Fast forward again to August of 2014. I had just moved up to Gordon State to play ball, and my new life was full of new desires and new surroundings. But the little subtle hints of Africa never let up. One that hit me hard was my invitation to submit a work application for a girls summer camp. My friend informed me that what made this camp so unique was its focus on missions. Guess which continent they are focusing on in 2015?! Africa!!!!
I felt certain that God wanted me there. Or, I at least justified the calling to actually go with the fact that this camp would be a wonderful place to be involved in learning and praying for Africa. If you haven't by now, you will soon realize that God doesn't always settle for justified decisions.
Anyway, after filling out the application, I did not feel at peace when the time came to turn it in. So I didn't. Then I decided I would look for other summer camps to work at. I began applications with other ministries as well, but I did not feel at peace when submitting any of them.

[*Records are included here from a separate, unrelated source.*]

(** ** The software floating-point arithmetic of [real.cc]

    The folder calls these routines and never looks inside them; they are
    the operations of an interface.  [None] as a format stands for
    [VOIDmode].  [real_powi] and [real_nextafter] return their result
    together with the flag the C function returns. *)

Class RealArith : Type := {
  real_convert : real_format -> real_value -> real_value;
  real_value_truncate : real_format -> real_value -> real_value;
  real_from_integer : option real_format -> Z -> signop -> real_value;
  real_to_integer : real_value -> Z;
  real_powi : real_format -> real_value -> Z -> real_value * bool;
  real_ldexp : real_value -> Z -> real_value;
  real_nextafter : real_format -> real_value -> real_value -> real_value * bool;
  real_floor : real_format -> real_value -> real_value;
  real_ceil : real_format -> real_value -> real_value;
  real_trunc : real_format -> real_value -> real_value;
  real_round : real_format -> real_value -> real_value;
  real_roundeven : real_format -> real_value -> real_value;
  decimal_do_compare : real_value -> real_value -> Z -> Z
}.

(** ** The arbitrary-precision backend (MPFR, MPC) and its bridge

    [mpfr_t] is the working-precision number; an [mpc_t] is a pair of
    them ([mpc_realref], [mpc_imagref]).  The backend's exception flags
    are global state in C; here they are a record threaded through every
    call.  A backend function takes the flags and its operands and
    returns the result (written over its first operand in C), the ternary
    value and the new flags. *)

Inductive mpfr_rnd_t : Set := MPFR_RNDN | MPFR_RNDZ.
Inductive mpc_rnd_t : Set := MPC_RNDNN | MPC_RNDZZ.
(** * Configuration resolution of the sequelize factory

    A shallow embedding of [configuration/model.js] and [core/factory.js]:
    the five configuration classes with their [Default] and [From] loaders,
    the [toObject] serializers and the factory's [create].

    Conventions.
    - A JavaScript value of the configuration tree is a [value]: the data
      that [JSON.parse] produces.  An object is an association list in
      insertion order; a key is looked up at its first binding, so that
      consing a binding in front of an object is assigning that key.
    - A [throw] is the [Err] case of [result]; [try]/[catch] is [try_catch].
    - The file [model.default.json] is read again by every loader; what the
      read and the parse give is the [DefaultFile] every loader takes. *)

From Stdlib Require Import List String ZArith QArith Bool Lia.
Import ListNotations.
Open Scope string_scope.

(** ** Values *)

#[warnings="-register-all"]
Inductive value : Type :=
| VNull
| VBool (b : bool)
| VNum (q : Q)
| VStr (s : string)
| VArr (items : list value)
| VObj (fields : list (string * value)).

Definition VInt (z : Z) : value := VNum (inject_Z z).

(** [Number.isInteger]: the number in lowest terms has denominator one. *)
Definition isInteger (q : Q) : bool := Pos.eqb (Qden (Qred q)) 1.

Fixpoint assoc (name : string) (fields : list (string * value)) : option value :=
  match fields with
  | [] => None
  | (k, v) :: rest => if String.eqb name k then Some v else assoc name rest
  end.

(** [name in v] followed by [v[name]], for the names the loaders use: none of
    them is an index, [length] or a method of an array, nor a member of
    [Object.prototype], so only the own keys of an object are found. *)
Definition property (name : string) (v : value) : option value :=
  match v with
  | VObj fields => assoc name fields
  | _ => None
  end.

(** [v instanceof Object]. *)
Definition instanceOfObject (v : value) : bool :=
  match v with
  | VObj _ | VArr _ => true
  | _ => false
  end.

(** ** Results *)

Inductive result (E A : Type) : Type :=
| Ok (a : A)
| Err (e : E).
Arguments Ok {E A} a.
Arguments Err {E A} e.

Definition bind {E A B} (r : result E A) (k : A -> result E B) : result E B :=
  match r with
  | Ok a => k a
  | Err e => Err e
  end.

Declare Scope result_scope.
Delimit Scope result_scope with result.
Notation "r >>= k" := (bind r k) (at level 50, left associativity) : result_scope.
Notation "'let*' x ':=' r 'in' k" := (bind r (fun x => k))
  (at level 10, x pattern, r at level 100, k at level 200)
  : result_scope.
Open Scope result_scope.

(** ** The traversal package

    [xrtlibrary-traverse] is a dependency of the repository, not part of it.
    The module embeds the nine members the loaders call, after the package's
    documented contract: [sub] raises when the key does not exist,
    [optionalSub] takes the default value when the key does not exist,
    [notNull] raises on [null], and every type check lets [null] through. *)
Module XRTLibTraverse.

Inductive kind : Type := KObject | KBoolean | KInteger | KString.

Inductive TraverseError : Type :=
| ParameterError (at_path : list string)
| TypeError (at_path : list string) (expected : kind)
| KeyNotFoundError (at_path : list string).

Record Traverse : Type := mk { inner : value; path : list string }.

Definition M : Type := result TraverseError Traverse.

Definition WrapObject (v : value) : Traverse := mk v [].

Definition notNull (t : Traverse) : M :=
  match inner t with
  | VNull => Err (ParameterError (path t))
  | _ => Ok t
  end.

Definition has_kind (k : kind) (v : value) : bool :=
  match k, v with
  | KObject, _ => instanceOfObject v
  | KBoolean, VBool _ => true
  | KInteger, VNum q => isInteger q
  | KString, VStr _ => true
  | _, _ => false
  end.

Definition check (k : kind) (t : Traverse) : M :=
  match inner t with
  | VNull => Ok t
  | v => if has_kind k v then Ok t else Err (TypeError (path t) k)
  end.

Definition typeOf_Object : Traverse -> M := check KObject.
Definition boolean : Traverse -> M := check KBoolean.
Definition integer : Traverse -> M := check KInteger.
Definition string_ : Traverse -> M := check KString.

(** The two descents share their guard: the receiver is not [null] and is
    an object. *)
Definition container (t : Traverse) : M :=
  match inner t with
  | VNull => Err (ParameterError (path t))
  | v => if instanceOfObject v then Ok t else Err (TypeError (path t) KObject)
  end.

Definition sub (name : String.string) (t : Traverse) : M :=
  let* _ := container t in
  match property name (inner t) with
  | Some v => Ok (mk v (path t ++ [name]))
  | None => Err (KeyNotFoundError (path t ++ [name]))
  end.

Definition optionalSub (name : String.string) (defaultValue : value)
    (t : Traverse) : M :=
  let* _ := container t in
  match property name (inner t) with
  | Some v => Ok (mk v (path t ++ [name]))
  | None => Ok (mk defaultValue (path t ++ [name]))
  end.

(** [.inner()] at the end of a chain. *)
Definition get (m : M) : result TraverseError value :=
  let* t := m in Ok (inner t).

End XRTLibTraverse.
Import XRTLibTraverse.

(** ** Errors and the default file *)

Inductive error : Type :=
| Error (message : string)
| ModelConfigurationError (context : option string) (cause : TraverseError).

Finally, I was invited to apply for full time mission work in New Orleans, and I had total peace about that! Needless to say, that application is in the system.

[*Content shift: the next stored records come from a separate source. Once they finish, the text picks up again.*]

(** Lines 85-101 on a regular file whose category folder exists. *)
Lemma relocate_spec src cat name t w f :
  stat (src ++ [name]) (fs w) = IsFile f →
  stat (src ++ [cat]) (fs w) = IsDir →
  ∃ k, let dst := src ++ [cat; candidate name k] in
    stat dst (fs w) = Absent
    ∧ (∀ j, j < k → stat (src ++ [cat; candidate name j]) (fs w) ≠ Absent)
    ∧ relocate src cat name t w =
        if locked f then
          (Return t,
           World (if readable f then put dst (Some (File (OS.copy_of f))) (fs w)
                  else fs w)
                 (log w ++ [(LoggingError, FailedToMove name PermissionError);
                            (Printed, FailedToMove name PermissionError)]))
        else
          (Return (Tally (file_hashes t) (moved_count t + 1) (duplicate_count t)),
           World (put dst (Some (File f)) (put (src ++ [name]) None (fs w)))
                 (log w ++ [(LoggingInfo, Moved name cat)])).
Proof.
  intros Hf Hcat.
  destruct (choose_dest_spec (src ++ [cat]) name w) as (k & Hrun & Hfree & Hmin).
  rewrite <- !app_assoc in Hrun, Hfree. simpl in Hrun, Hfree.
  exists k. simpl. split; [done|]. split.
  { intros j Hj. specialize (Hmin j Hj). by rewrite <- app_assoc in Hmin. }
  unfold relocate. run. rewrite Hrun.
  rewrite (move_file _ _ f); [|done|done|].
  - destruct (locked f); [|done]. by rewrite <- app_assoc.
  - change (src ++ [cat; candidate name k]) with (src ++ [cat] ++ [candidate name k]).
    by rewrite app_assoc, parent_snoc.
Qed.

Lemma check_duplicate_spec sp name t w f :
  stat sp (fs w) = IsFile f →
  check_duplicate md5 sp name t w =
    if readable f then
      match truthy (Some (md5 (data f))) with
      | Some h =>
          if decide (is_Some (file_hashes t !! h)) then
            let w' := World (fs w) (log w ++ [(LoggingWarning, DuplicateFound name)]) in
            if locked f then (Raise PermissionError, w')
            else (Return (inl (Tally (file_hashes t) (moved_count t) (duplicate_count t + 1))),
                  World (put sp None (fs w)) (log w'))
          else
            (Return (inr (Tally (<[h := sp]> (file_hashes t)) (moved_count t)
                           (duplicate_count t))), w)
      | None => (Return (inr t), w)
      end
    else
      (Return (inr t),
       World (fs w) (log w ++ [(LoggingError, ErrorHashing sp PermissionError)])).
Proof.
  intros Hf. unfold check_duplicate.
  cbv [mbind M_bind]. rewrite get_file_hash_spec.
  unfold OS.read_bytes. rewrite Hf.
  destruct (readable f); [|done].
  destruct (truthy (Some (md5 (data f)))) as [h|]; [|done].
  destruct (decide (is_Some (file_hashes t !! h))); [|done].
  run. unfold OS.remove. rewrite Hf. by destruct (locked f).
Qed.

Crazy turn right? Like, how do I go from Africa to pursuing New Orleans?!
WELL... This weekend I was getting very discouraged about my trip back to Ethiopia. I knew the calling to go back was a conviction, but I had no idea how it was ever going to happen. (We could save ourselves so much stress if we just lived like we believe God will always work out the details.) However, yesterday I got a message that I was not expecting so soon. My dear friend from Africa is getting married in October of 2015. She wants ME to be a bridesmaid! How wonderful, and what an honor!!!
God has totally worked out a time and place for me to return!
"For as the heavens are higher than the earth, so are my ways higher than your ways, and my thoughts than your thoughts." - Isaiah 55:9
I have worked with the homeless before. I have often given money and/or food to the homeless. I have been burned by fakes, and blessed by those in humble need.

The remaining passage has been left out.